◆ **What to produce**
Each record below needs to be retyped exactly.

◆ **Source information**
(** * Valuation engine of the sports-card arbitrage backend

    A shallow embedding of

    - [backend/app/utils/slugify.py]              (identifier normaliser),
    - [backend/app/models/sales_history.py]       (sale records),
    - [backend/app/services/pricing_service.py]   (matcher, estimator,
                                                   orchestrator, verdict),
    - [backend/app/redis_client.py]               (result cache),
    - [backend/app/api/analyze.py]                (request pipeline),
    - [backend/app/api/bulk_analyze.py]           (analysis of one listing
                                                   of a bulk request),
    - [backend/app/api/database.py]               (pages of the sales),
    - [backend/app/services/openai_service.py]    (retries of the parser),
    - [backend/seed_db.py]                        (seeding of the store),

    followed by the properties of these functions.

    Conventions of the embedding.

    - A Python [str] is a [string]; a character is a code point below 256.
    - The estimator and the verdict calculator compute on Python [float]s:
      they are embedded in [Binary64] over IEEE 754 binary64 numbers, with
      the rounding of every operation, and what they return is stated
      there.
    - The services around them hand prices on, compare them and store
      them.  There a price, a [float] as well as a [Numeric(10, 2)] column,
      is the rational ([Q]) it stands for, and the two functions appear a
      second time, read over rationals; the theorems on these services
      say which sales, which fields and which labels a result is made of,
      not which digits it has.
    - [Optional[T]] is [option T]; a [dict] with string keys is a [gmap];
      a value whose type is only known at run time is a [value].
    - A coroutine is run to completion at each [await]; code that touches
      the session or the cache, or that may raise, lives in the monad [M].
    - Calls to [logger] have no effect on any result and are left out. *)

From Stdlib Require Import ZArith QArith Qround Qabs Qminmax Bool Ascii.
From Stdlib Require Import String List.
From Stdlib Require Import Permutation Sorted Lia.
From Stdlib Require Import DecimalString SpecFloat.
From stdpp Require Import base option list gmap strings.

◆ **Reply to the exercise**
(** * Valuation engine of the sports-card arbitrage backend

    A shallow embedding of

    - [backend/app/utils/slugify.py]              (identifier normaliser),
    - [backend/app/models/sales_history.py]       (sale records),
    - [backend/app/services/pricing_service.py]   (matcher, estimator,
                                                   orchestrator, verdict),
    - [backend/app/redis_client.py]               (result cache),
    - [backend/app/api/analyze.py]                (request pipeline),
    - [backend/app/api/bulk_analyze.py]           (analysis of one listing
                                                   of a bulk request),
    - [backend/app/api/database.py]               (pages of the sales),
    - [backend/app/services/openai_service.py]    (retries of the parser),
    - [backend/seed_db.py]                        (seeding of the store),

    followed by the properties of these functions.

    Conventions of the embedding.

    - A Python [str] is a [string]; a character is a code point below 256.
    - The estimator and the verdict calculator compute on Python [float]s:
      they are embedded in [Binary64] over IEEE 754 binary64 numbers, with
      the rounding of every operation, and what they return is stated
      there.
    - The services around them hand prices on, compare them and store
      them.  There a price, a [float] as well as a [Numeric(10, 2)] column,
      is the rational ([Q]) it stands for, and the two functions appear a
      second time, read over rationals; the theorems on these services
      say which sales, which fields and which labels a result is made of,
      not which digits it has.
    - [Optional[T]] is [option T]; a [dict] with string keys is a [gmap];
      a value whose type is only known at run time is a [value].
    - A coroutine is run to completion at each [await]; code that touches
      the session or the cache, or that may raise, lives in the monad [M].
    - Calls to [logger] have no effect on any result and are left out. *)

From Stdlib Require Import ZArith QArith Qround Qabs Qminmax Bool Ascii.
From Stdlib Require Import String List.
From Stdlib Require Import Permutation Sorted Lia.
From Stdlib Require Import DecimalString SpecFloat.
From stdpp Require Import base option list gmap strings.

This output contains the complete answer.